(** The point after the integer digits, or nothing. *)
Lemma parse_point_app s2 t m1 :
  space_led t = true ->
  match s2 +:+ t with
  | String "." r => scan_digits r m1 0
  | _ => (m1, 0%nat, s2 +:+ t)
  end =
  let '(m, nfrac, s3) := match s2 with
                         | String "." r => scan_digits r m1 0
                         | _ => (m1, 0%nat, s2)
                         end in (m, nfrac, s3 +:+ t).
Proof.
  intros Ht. destruct s2 as [|c r].
  - destruct t as [|c t]; [reflexivity|]. simpl in Ht.
    destruct c as [[] [] [] [] [] [] [] []]; try discriminate; reflexivity.
  - rewrite append_cons.
    destruct c as [[] [] [] [] [] [] [] []]; try reflexivity. by apply scan_digits_app.
Qed.

Lemma parse_decimal_app s t :
  space_led t = true ->
  parse_decimal (s +:+ t) =
  option_map (fun '(neg, m, e, r) => (neg, m, e, r +:+ t)) (parse_decimal s).
Proof.
  intros Ht. unfold parse_decimal.
  rewrite parse_sign_app by done. destruct (parse_sign s) as [neg s1].
  rewrite scan_digits_app by done. destruct (scan_digits s1 0 0) as [[m1 n1] s2].
  rewrite parse_point_app by done.
  destruct (match s2 with String "." r => _ | _ => _ end) as [[m nfrac] s3].
  destruct (n1 + nfrac =? 0)%nat; [reflexivity|].
  rewrite parse_exponent_app by done. by destruct (parse_exponent s3).
Qed.

(** A pattern without whitespace: ["inf"], ["inity"], ["nan"]. *)
Lemma prefix_ci_app p s t :
  all_space_free p = true -> space_led t = true ->
  prefix_ci p (s +:+ t) = option_map (fun r => r +:+ t) (prefix_ci p s).
Proof.
  intros Hp Ht. revert s. induction p as [|a p IH]; intros s; [reflexivity|].
  simpl in Hp. apply andb_prop in Hp as [Ha Hp].
  destruct s as [|b s].
  - destruct t as [|b t]; [reflexivity|]. destruct (space_char b Ht) as (_ & Hl & _).
    simpl. rewrite Hl. destruct (Ascii.eqb_spec b a); [subst; simpl in Ht; by rewrite Ht in Ha|reflexivity].
  - rewrite append_cons. simpl. destruct (to_lower b =? a)%char; [by apply IH | reflexivity].
Qed.

Lemma parse_inf_or_nan_app s t :
  space_led t = true ->
  parse_inf_or_nan (s +:+ t) = option_map (fun '(x, r) => (x, r +:+ t)) (parse_inf_or_nan s).
Proof.
  intros Ht. unfold parse_inf_or_nan.
  rewrite parse_sign_app by done. destruct (parse_sign s) as [neg s1].
  rewrite prefix_ci_app by done. destruct (prefix_ci "inf" s1) as [r|]; cbn [option_map].
  - rewrite prefix_ci_app by done. by destruct (prefix_ci "inity" r).
  - rewrite prefix_ci_app by done. by destruct (prefix_ci "nan" s1).
Qed.

Lemma all_space_app r t : all_space (r +:+ t) = all_space r && all_space t.
Proof. induction r as [|c r IH]; [reflexivity|]. simpl. rewrite IH. apply andb_assoc. Qed.

Lemma lstrip_app_l ws s : all_space ws = true -> lstrip (ws +:+ s) = lstrip s.
Proof.
  induction ws as [|c ws IH]; [done|]. simpl. intros [-> Hws]%andb_prop. by apply IH.
Qed.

### Your assignment
The full listing, top to bottom: write it out again exactly.

### Exercise answer
(** The point after the integer digits, or nothing. *)
Lemma parse_point_app s2 t m1 :
  space_led t = true ->
  match s2 +:+ t with
  | String "." r => scan_digits r m1 0
  | _ => (m1, 0%nat, s2 +:+ t)
  end =
  let '(m, nfrac, s3) := match s2 with
                         | String "." r => scan_digits r m1 0
                         | _ => (m1, 0%nat, s2)
                         end in (m, nfrac, s3 +:+ t).
Proof.
  intros Ht. destruct s2 as [|c r].
  - destruct t as [|c t]; [reflexivity|]. simpl in Ht.
    destruct c as [[] [] [] [] [] [] [] []]; try discriminate; reflexivity.
  - rewrite append_cons.
    destruct c as [[] [] [] [] [] [] [] []]; try reflexivity. by apply scan_digits_app.
Qed.

Lemma parse_decimal_app s t :
  space_led t = true ->
  parse_decimal (s +:+ t) =
  option_map (fun '(neg, m, e, r) => (neg, m, e, r +:+ t)) (parse_decimal s).
Proof.
  intros Ht. unfold parse_decimal.
  rewrite parse_sign_app by done. destruct (parse_sign s) as [neg s1].
  rewrite scan_digits_app by done. destruct (scan_digits s1 0 0) as [[m1 n1] s2].
  rewrite parse_point_app by done.
  destruct (match s2 with String "." r => _ | _ => _ end) as [[m nfrac] s3].
  destruct (n1 + nfrac =? 0)%nat; [reflexivity|].
  rewrite parse_exponent_app by done. by destruct (parse_exponent s3).
Qed.

(** A pattern without whitespace: ["inf"], ["inity"], ["nan"]. *)
Lemma prefix_ci_app p s t :
  all_space_free p = true -> space_led t = true ->
  prefix_ci p (s +:+ t) = option_map (fun r => r +:+ t) (prefix_ci p s).
Proof.
  intros Hp Ht. revert s. induction p as [|a p IH]; intros s; [reflexivity|].
  simpl in Hp. apply andb_prop in Hp as [Ha Hp].
  destruct s as [|b s].
  - destruct t as [|b t]; [reflexivity|]. destruct (space_char b Ht) as (_ & Hl & _).
    simpl. rewrite Hl. destruct (Ascii.eqb_spec b a); [subst; simpl in Ht; by rewrite Ht in Ha|reflexivity].
  - rewrite append_cons. simpl. destruct (to_lower b =? a)%char; [by apply IH | reflexivity].
Qed.

Lemma parse_inf_or_nan_app s t :
  space_led t = true ->
  parse_inf_or_nan (s +:+ t) = option_map (fun '(x, r) => (x, r +:+ t)) (parse_inf_or_nan s).
Proof.
  intros Ht. unfold parse_inf_or_nan.
  rewrite parse_sign_app by done. destruct (parse_sign s) as [neg s1].
  rewrite prefix_ci_app by done. destruct (prefix_ci "inf" s1) as [r|]; cbn [option_map].
  - rewrite prefix_ci_app by done. by destruct (prefix_ci "inity" r).
  - rewrite prefix_ci_app by done. by destruct (prefix_ci "nan" s1).
Qed.

Lemma all_space_app r t : all_space (r +:+ t) = all_space r && all_space t.
Proof. induction r as [|c r IH]; [reflexivity|]. simpl. rewrite IH. apply andb_assoc. Qed.

Lemma lstrip_app_l ws s : all_space ws = true -> lstrip (ws +:+ s) = lstrip s.
Proof.
  induction ws as [|c ws IH]; [done|]. simpl. intros [-> Hws]%andb_prop. by apply IH.
Qed.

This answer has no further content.